Achieving balance and reducing conflict through contrast
I recently returned from a wilderness canoe trip. My friend and I spent four days carrying and paddling our canoe in a remote Adirondack preserve. During the four days we saw no one except a forest ranger. We did see loons, ducks, otters, a beautiful bald eagle, and the usual deer.
Being immersed in nature got me thinking about contrasts. First, the contrast of a quiet wilderness and my usual day full of fast information, overloaded activities, and interactions with machines and people. Messages fly at me from my assistant, smart phone, email, regular telephone, and all the people I bump into. How many inputs do any of us process in one day? It’s a very different experience to arise because the sun came up, eat when hungry, rest when tired, and go to bed because it’s dark when my muscles are pleasantly sore from exertion all day.
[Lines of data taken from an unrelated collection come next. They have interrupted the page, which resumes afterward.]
(* ===== verification/_CoqProject ===== *)
-Q . S2P
Prelude.v
TokioIo.v
CorkStream.v
Ffi.v
KtlsStream.v
KtlsTcpStream.v
KtlsLib.v
Handover.v
ConfigTypes.v
LoadBalancing.v
Matching.v
SockMap.v
Config.v
Net.v
TraceLogic.v
EbpfLoader.v
EventLoop.v
Main.v
Program.v
Client.v
EndToEnd.v
Xtask.v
The most striking contrast was the weather. We departed in a chilly rain. The rain stopped as we crossed the first lake and the sky remained grey. We pitched our tent on a small island and made dinner as the sun set. In the morning, the sun was out and we made breakfast on a large rock jetty with the bright sun reflecting off the lake. While enjoying our omelet, the sky quickly turned grey and it began raining. For the next two days, we portaged and paddled in cool rain and wind, including a large lake crossing with huge swells and whitecaps that was quite challenging.
On the fourth day we awoke to bright sun and completely still air. The lake was covered with mist backlit by the gorgeous sun. The mist burned off and we paddled for several hours on a dazzling mirror of water. We stumbled on a young bald eagle just above us in a tree, fishing for his breakfast.
The water was so quiet that looking at the shore was a completely disorienting and spectacular experience. The trees and rocks above shoreline reflected so brightly and clearly that we began to feel we were floating in a wacky Escher world. Our canoe like a spaceship, the world seemed to plunge below us and above us simultaneously with no perception of water. It all felt like air. We stopped paddling altogether. Without ripples to orient us, the sense of floating became more real than the water we were sitting on. We floated in complete silence and stillness for about 20 minutes.
So what’s my point about contrast?
The joy and excitement I felt floating on the water with a warm bright sun was enhanced by spending most of the previous three days in chilly rain and wind. The experience of quiet and peace is more striking in contrast to my noisy and over-stimulated days at work.
Chinese philosophers began writing about striking contrasts or the yin/yang phenomenon many thousands of years ago. What struck me on this trip is the lesson that it takes yin and yang to keep life in balance. So what jumped into my head was the awareness that I use this yin yang deliberately when seeking to achieve balance in my life.
Take conflict for example. My work frequently involves conflict. When someone before me gets angry and raises their voice, it is really tempting to escalate and do the same. If I introduce yin to this yang by staying silent for a few moments and breathing deeply, the energy changes. Balance shifts. I feel myself relaxing, getting less tense, and usually the other person's energy also changes; they become less confrontational.
The cold rain yin contrast with the warm sun yang is a source of balance. I am left with a heightened awareness and motivation to deliberately introduce polarity into my life to improve balance.